**Task**
Beginning at the line containing "match t with TRun" in the material below and ending at the line containing "Definition answers_by (ans", return each line exactly and add nothing.

**Provided material**
(* ===== verification/Liveness.v ===== *)
(** * Termination and progress of the interleaved runs

    [sys_finishes n s]: every run of the system [s] ends, after at most
    [n] steps, in a state where the foreground and every background thread
    have returned or thrown, and until then some step is always possible
    (no run is stuck). The proof is a ranking argument: [pbound n p] and
    [tbound n t] bound the steps a program or a thread can still take,
    every step of [Concurrency] lowers the sum of the bounds of a system
    ([sbound_step]), and every state that is not finished can step
    ([sys_progress]). For [generateFullTravelPlan] the bound is 35 steps:
    the connection, the start of [Promise.all], the 10 + 9 + 9 + 1 steps
    of its branches, its settling, and at most three steps after it.
    [sys_finishes_by ans Q] is the same for the runs whose operations
    are answered by [ans], ending where [Q] holds; [sbound_finishes_by]
    derives it from a bound and an invariant ([Backend] uses it). *)

From S2P Require Import Prelude JsString JsValue Payload Async FetchData Requests Concurrency Orchestrator.

(** ** Bounds on the remaining steps *)

(** [pbound n p]: every run of [p] takes at most [n] steps. A
    [Promise.all] takes one step to start, the steps of its children, one
    step to settle, and the steps of its continuation. *)
#[warnings="-register-all"]
Inductive pbound : nat -> prog -> Prop :=
| pb_ret n v : pbound n (Ret v)
| pb_throw n e : pbound n (Throw e)
| pb_log n l a k : pbound n k -> pbound (S n) (Log l a k)
| pb_uuid n k : (forall u, pbound n (k u)) -> pbound (S n) (Uuid k)
| pb_await n o k : (forall r, pbound n (k r)) -> pbound (S n) (Await o k)
| pb_all n ps k ns m :
    Forall2 pbound ns ps -> (forall r, pbound m (k r)) ->
    (sum_list ns + m + 1 < n)%nat -> pbound n (All ps k).

#[warnings="-register-all"]
Inductive tbound : nat -> thread -> Prop :=
| tb_run n p : pbound n p -> tbound n (TRun p)
| tb_all n ts k ns m :
    Forall2 tbound ns ts -> (forall r, pbound m (k r)) ->
    (sum_list ns + m < n)%nat -> tbound n (TAll ts k).

Definition sbound (n : nat) (s : sys) : Prop :=
  exists n0 nb, tbound n0 (fg s) /\ Forall2 tbound nb (bg s) /\ (n0 + sum_list nb <= n)%nat.

(** A thread has finished when it has returned or thrown. *)
Definition thread_done (t : thread) : Prop :=
  match t with TRun (Ret _) | TRun (Throw _) => True | _ => False end.

Definition sys_done (s : sys) : Prop := thread_done (fg s) /\ Forall thread_done (bg s).

Inductive sys_finishes : nat -> sys -> Prop :=
| sf_done n s : sys_done s -> sys_finishes n s
| sf_step n s :
    (exists ev s', sstep s ev s') -> (forall ev s', sstep s ev s' -> sys_finishes n s') ->
    sys_finishes (S n) s.

(** The answers of a step come from [ans]: an awaited operation [o] is
    answered [ans o]. *)
Definition answers_by (ans : op -> jsresult jsval) (ev : option event) : Prop :=
  match ev with Some (EvCall o r) => r = ans o | _ => True end.

(** [sys_finishes_by ans Q n tr s]: every run of [s] whose collaborators
    answer as [ans] ends within [n] steps in a settled state, where [Q]
    holds of the whole trace [tr] and the state; until then a step with
    answers from [ans] is always possible. *)
Inductive sys_finishes_by (ans : op -> jsresult jsval) (Q : list event -> sys -> Prop) :
  nat -> list event -> sys -> Prop :=
| sfb_done n tr s : sys_done s -> Q tr s -> sys_finishes_by ans Q n tr s
| sfb_step n tr s :
    (exists ev s', sstep s ev s' /\ answers_by ans ev) ->
    (forall ev s', sstep s ev s' -> answers_by ans ev -> sys_finishes_by ans Q n (tr ++ opt_event ev) s') ->
    sys_finishes_by ans Q (S n) tr s.

#[export] Hint Constructors pbound tbound sys_finishes sys_finishes_by : tp.

(** ** Sums of bounds *)

Lemma sum_list_insert (l : list nat) i x y :
  l !! i = Some y -> (sum_list (<[i:=x]> l) + y = sum_list l + x)%nat.
Proof. revert i. induction l as [|z l IH]; intros [|i]; simpl; intros H; simplify_eq; try lia. apply IH in H. lia. Qed.

Lemma sum_list_delete (l : list nat) i : (sum_list (delete i l) <= sum_list l)%nat.
Proof. revert i. induction l as [|z l IH]; intros [|i]; simpl; try lia. specialize (IH i). lia. Qed.

(** ** Bounds go down along steps *)

Lemma pbound_mono n m p : pbound n p -> (n <= m)%nat -> pbound m p.
Proof.
  intros H. revert m. induction H; intros m' Hm; try (destruct m' as [|m']; [lia|]);
    econstructor; eauto with lia.
Qed.

Lemma tbound_mono n m t : tbound n t -> (n <= m)%nat -> tbound m t.
Proof. intros H Hm. inversion H; subst; econstructor; eauto using pbound_mono with lia. Qed.

Lemma pbound_pstep n p ev p' : pbound n p -> pstep p ev p' -> exists n', n = S n' /\ pbound n' p'.
Proof. intros Hb Hs. destruct Hs; inversion Hb; subst; eauto. Qed.

Lemma tbound_step t ev t' d :
  tstep t ev t' d -> forall n, tbound n t ->
  exists n' nd, tbound n' t' /\ Forall2 tbound nd d /\ (n' + sum_list nd < n)%nat.
Proof.
  induction 1 as [p ev p' Hs|ps k|ts k i t ev t' d Hi Hs IH|ts k vs Hvs|ts k i e Hi];
    intros n Hb; inversion Hb as [? ? Hp|? ? ? ns m Hns Hk Hn]; subst.
  - destruct (pbound_pstep _ _ _ _ Hp Hs) as (n' & -> & Hp').
    exists n', []. split_and!; eauto with tp. simpl. lia.
  - inversion Hp as [| | | | |? ? ? ns m Hns Hk Hn]; subst.
    exists (sum_list ns + m + 1)%nat, []. split_and!; [|constructor|simpl; lia].
    apply (tb_all _ _ _ ns m); [|exact Hk|lia]. apply Forall2_fmap_r. by eapply Forall2_impl; [|constructor].
  - destruct (Forall2_lookup_r _ _ _ _ _ Hns Hi) as (ni & Hni & Ht).
    destruct (IH _ Ht) as (n' & nd & Ht' & Hd & Hlt).
    pose proof (sum_list_insert ns i n' ni Hni).
    exists (sum_list (<[i:=n']> ns) + m + 1)%nat, nd. split_and!; [|done|lia].
    apply (tb_all _ _ _ (<[i:=n']> ns) m); [by apply Forall2_insert|exact Hk|lia].
  - exists m, []. split_and!; [constructor; apply Hk|constructor|simpl; lia].
  - exists m, (delete i ns). split_and!; [constructor; apply Hk|by apply Forall2_delete|].
    pose proof (sum_list_delete ns i). lia.
Qed.

Lemma sbound_step n s ev s' : sbound n s -> sstep s ev s' -> exists n', (n' < n)%nat /\ sbound n' s'.
Proof.
  intros (n0 & nb & Hfg & Hbg & Hn) Hs. destruct Hs as [t ev t' d b Ht|t b i u ev u' d Hi Hu]; simpl in *.
  - destruct (tbound_step _ _ _ _ Ht _ Hfg) as (n' & nd & Ht' & Hd & Hlt).
    exists (n' + sum_list (nb ++ nd))%nat. split; [rewrite sum_list_with_app; lia|].
    exists n', (nb ++ nd). split_and!; [done|by apply Forall2_app|lia].
  - destruct (Forall2_lookup_r _ _ _ _ _ Hbg Hi) as (ni & Hni & Hu0).
    destruct (tbound_step _ _ _ _ Hu _ Hu0) as (n' & nd & Hu' & Hd & Hlt).
    pose proof (sum_list_insert nb i n' ni Hni).
    exists (n0 + sum_list (<[i:=n']> nb ++ nd))%nat. split; [rewrite sum_list_with_app; lia|].
    exists n0, (<[i:=n']> nb ++ nd). split_and!; [done|by apply Forall2_app; [apply Forall2_insert|]|lia].
Qed.

(** ** Progress *)

(** The induction principle for the children of a [Promise.all]. *)
Section thread_ind.
Variable P : thread -> Prop.
Hypothesis HRun : forall p, P (TRun p).
Hypothesis HAll : forall ts k, Forall P ts -> P (TAll ts k).

Fixpoint thread_ind' (t : thread) : P t :=
  match t with
  | TRun p => HRun p
  | TAll ts k =>
      HAll ts k ((fix go (l : list thread) : Forall P l :=
                    match l with
                    | [] => Forall_nil_2 _
                    | u :: l' => Forall_cons_2 _ _ _ (thread_ind' u) (go l')
                    end) ts)
  end.
End thread_ind.

Definition can_step (t : thread) : Prop := exists ev t' d, tstep t ev t' d.

(** Children that have all settled: one has thrown, or all have returned. *)
Lemma settled_cases ts :
  Forall thread_done ts ->
  (exists i e, ts !! i = Some (TRun (Throw e))) \/
  exists vs, Forall2 (fun t v => t = TRun (Ret v)) ts vs.
Proof.
  induction 1 as [|t ts Ht _ [(i & e & Hi)|(vs & Hvs)]].
  - right. by exists [].
  - left. by exists (S i), e.
  - destruct t as [[v|e| | | |]|]; try done.
    + right. exists (v :: vs). by constructor.
    + left. by exists 0%nat, e.
Qed.

(** A thread that has not finished can step, with its answers from any
    [ans]. *)
Lemma tstep_progress_by ans t :
  thread_done t \/ exists ev t' d, tstep t ev t' d /\ answers_by ans ev.
Proof.
  induction t as [p|ts k IH] using thread_ind'.
  - destruct p as [v|e|l a k|k|o k|ps k]; [left; done|left; done|right; do 3 eexists..].
    + split; [apply ts_prog, pstep_log|done].
    + split; [apply ts_prog, (pstep_uuid _ [])|done].
    + split; [apply ts_prog, (pstep_await _ _ (ans o))|done].
    + split; [apply ts_all_start|done].
  - right. destruct (Forall_or_lookup _ _ _ IH) as [Hd|(i & t & Hi & ev & t' & d & Hs & Ha)].
    + destruct (settled_cases _ Hd) as [(i & e & Hi)|(vs & Hvs)]; do 3 eexists; split; eauto using tstep; done.
    + do 3 eexists. split; [eauto using tstep|done].
Qed.

Lemma tstep_progress t : thread_done t \/ can_step t.
Proof.
  destruct (tstep_progress_by (fun _ => Normal JUndef) t) as [|(ev & t' & d & Hs & _)]; [by left|].
  right. by exists ev, t', d.
Qed.

Lemma thread_done_stuck t : thread_done t -> ~ can_step t.
Proof.
  destruct t as [[]|]; try done; intros _ (? & ? & ? & H);
    inversion H as [? ? ? Hs| | | |]; subst; inversion Hs.
Qed.

(** A system that has not finished can step, with its answers from any
    [ans]; one that has finished cannot step. *)
Lemma sys_progress_by ans s : sys_done s \/ exists ev s', sstep s ev s' /\ answers_by ans ev.
Proof.
  destruct s as [t b].
  destruct (tstep_progress_by ans t) as [Ht|(ev & t' & d & Hs & Ha)];
    [|right; do 2 eexists; split; [by apply ss_fg|done]].
  assert (Forall (fun u => thread_done u \/ exists ev u' d, tstep u ev u' d /\ answers_by ans ev) b) as Hb
    by (apply Forall_forall; intros u _; apply tstep_progress_by).
  destruct (Forall_or_lookup _ _ _ Hb) as [Hd|(i & u & Hi & ev & u' & d & Hs & Ha)];
    [left; by split|right; do 2 eexists; split; [by eapply ss_bg|done]].
Qed.

Lemma sys_progress s : sys_done s \/ exists ev s', sstep s ev s'.
Proof.
  destruct (sys_progress_by (fun _ => Normal JUndef) s) as [|(ev & s' & Hs & _)]; [by left|eauto].
Qed.

Lemma sys_done_stuck s ev s' : sys_done s -> ~ sstep s ev s'.
Proof.
  intros [Ht Hb] Hs. destruct Hs as [t ev t' d b Hs|t b i u ev u' d Hi Hs]; simpl in *.
  - apply (thread_done_stuck t); [done|by do 3 eexists].
  - apply (thread_done_stuck u); [by eapply Forall_lookup_1|by do 3 eexists].
Qed.

Lemma sys_finishes_mono n m s : sys_finishes n s -> (n <= m)%nat -> sys_finishes m s.
Proof.
  intros H. revert m. induction H as [n s Hd|n s Hex Hs IH]; intros m Hm; [by constructor|].
  destruct m as [|m]; [lia|]. constructor; [done|]. intros ev s' Hst. apply (IH ev s' Hst). lia.
Qed.

(** A bound on the steps of a system gives its termination. *)
Lemma sbound_finishes n s : sbound n s -> sys_finishes n s.
Proof.
  revert s. induction n as [n IH] using lt_wf_ind. intros s Hb.
  destruct (sys_progress s) as [Hd|(ev & s' & Hs)]; [by constructor|].
  destruct (sbound_step _ _ _ _ Hb Hs) as (n' & Hlt & _).
  destruct n as [|n]; [lia|]. constructor; [eauto|].
  intros ev' s'' Hs'. destruct (sbound_step _ _ _ _ Hb Hs') as (n'' & Hlt' & Hb').
  apply (sys_finishes_mono n''); [apply IH|]; auto with lia.
Qed.

Lemma sys_finishes_by_mono ans Q n m tr s :
  sys_finishes_by ans Q n tr s -> (n <= m)%nat -> sys_finishes_by ans Q m tr s.
Proof.
  intros H. revert m. induction H as [n tr s Hd HQ|n tr s Hex Hs IH]; intros m Hm; [by constructor|].
  destruct m as [|m]; [lia|]. constructor; [done|]. intros ev s' Hst Ha. apply IH; auto with lia.
Qed.

(** A bound on the steps and an invariant kept by the steps that answer
    as [ans] give termination of the runs under [ans], ending where [Q]
    holds when [Q] holds of every settled state of the invariant. *)
Section FinishesBy.
Context (ans : op -> jsresult jsval) (I Q : list event -> sys -> Prop).
Hypothesis I_step : forall tr s ev s', I tr s -> sstep s ev s' -> answers_by ans ev ->
  I (tr ++ opt_event ev) s'.
Hypothesis I_done : forall tr s, I tr s -> sys_done s -> Q tr s.

Lemma sbound_finishes_by n tr s : I tr s -> sbound n s -> sys_finishes_by ans Q n tr s.
Proof using I_step I_done.
  revert tr s. induction n as [n IH] using lt_wf_ind. intros tr s HI Hb.
  destruct (sys_progress_by ans s) as [Hd|(ev & s' & Hs & Ha)]; [by constructor; auto|].
  destruct (sbound_step _ _ _ _ Hb Hs) as (n' & Hlt & _).
  destruct n as [|n]; [lia|]. apply sfb_step; [eauto|].
  intros ev' s'' Hs' Ha'. destruct (sbound_step _ _ _ _ Hb Hs') as (n'' & Hlt' & Hb').
  apply (sys_finishes_by_mono _ _ n''); [apply IH|]; eauto with lia.
Qed.
End FinishesBy.

(** ** The bound of [generateFullTravelPlan] *)

Lemma finishes_pbound Q n p : finishes Q n p -> pbound n p.
Proof. induction 1; constructor; auto. Qed.

Lemma plan_catch_bound e : pbound 1 (plan_catch e).
Proof. repeat constructor. Qed.

#[local] Hint Resolve plan_catch_bound : tp.

Lemma after_all_bound input r : pbound 3 (after_all input r).
Proof.
  destruct r as [results|e]; simpl; [|eauto using pbound_mono with tp].
  constructor. intros u. unfold after_uuid. case_match; [|eauto using pbound_mono with tp].
  constructor. intros [v|e]; simpl; repeat constructor.
Qed.

Lemma plan_branches_bound api_key input : Forall2 pbound [10; 9; 9; 1]%nat (plan_branches api_key input).
Proof.
  unfold plan_branches, generateItinerary, getBestEateries, getFaqs.
  constructor;
    [lazymatch goal with |- pbound _ (Log _ [LStr (js "inside")] _) => constructor | _ => idtac end;
     eapply pbound_mono; [eapply finishes_pbound, (fetch_loop_finishes 3 0); lia|lia]|].
  do 2 (constructor; [eapply finishes_pbound, (fetch_loop_finishes 3 0); lia|]).
  repeat constructor. intros [|]; constructor.
Qed.

Lemma plan_sbound api_key input : sbound 35 (start (generateFullTravelPlan api_key input)).
Proof.
  exists 35%nat, []. split_and!; [|constructor|simpl; lia].
  do 2 constructor. intros [v|e]; simpl; [|eauto using pbound_mono with tp].
  apply (pb_all _ _ _ [10; 9; 9; 1]%nat 3); [apply plan_branches_bound|apply after_all_bound|simpl; lia].
Qed.

(** C14: every run of [generateFullTravelPlan], under any interleaving of
    its four branches and any answers of its collaborators, ends after at
    most 35 steps in a state where the call and every detached branch have
    settled; before that, a step is always possible, so no run is stuck. *)
Theorem plan_finishes api_key input :
  sys_finishes 35 (start (generateFullTravelPlan api_key input)).
Proof. apply sbound_finishes, plan_sbound. Qed.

**Result of this exercise**
  match t with TRun (Ret _) | TRun (Throw _) => True | _ => False end.

Definition sys_done (s : sys) : Prop := thread_done (fg s) /\ Forall thread_done (bg s).

Inductive sys_finishes : nat -> sys -> Prop :=
| sf_done n s : sys_done s -> sys_finishes n s
| sf_step n s :
    (exists ev s', sstep s ev s') -> (forall ev s', sstep s ev s' -> sys_finishes n s') ->
    sys_finishes (S n) s.

(** The answers of a step come from [ans]: an awaited operation [o] is
    answered [ans o]. *)
Definition answers_by (ans : op -> jsresult jsval) (ev : option event) : Prop :=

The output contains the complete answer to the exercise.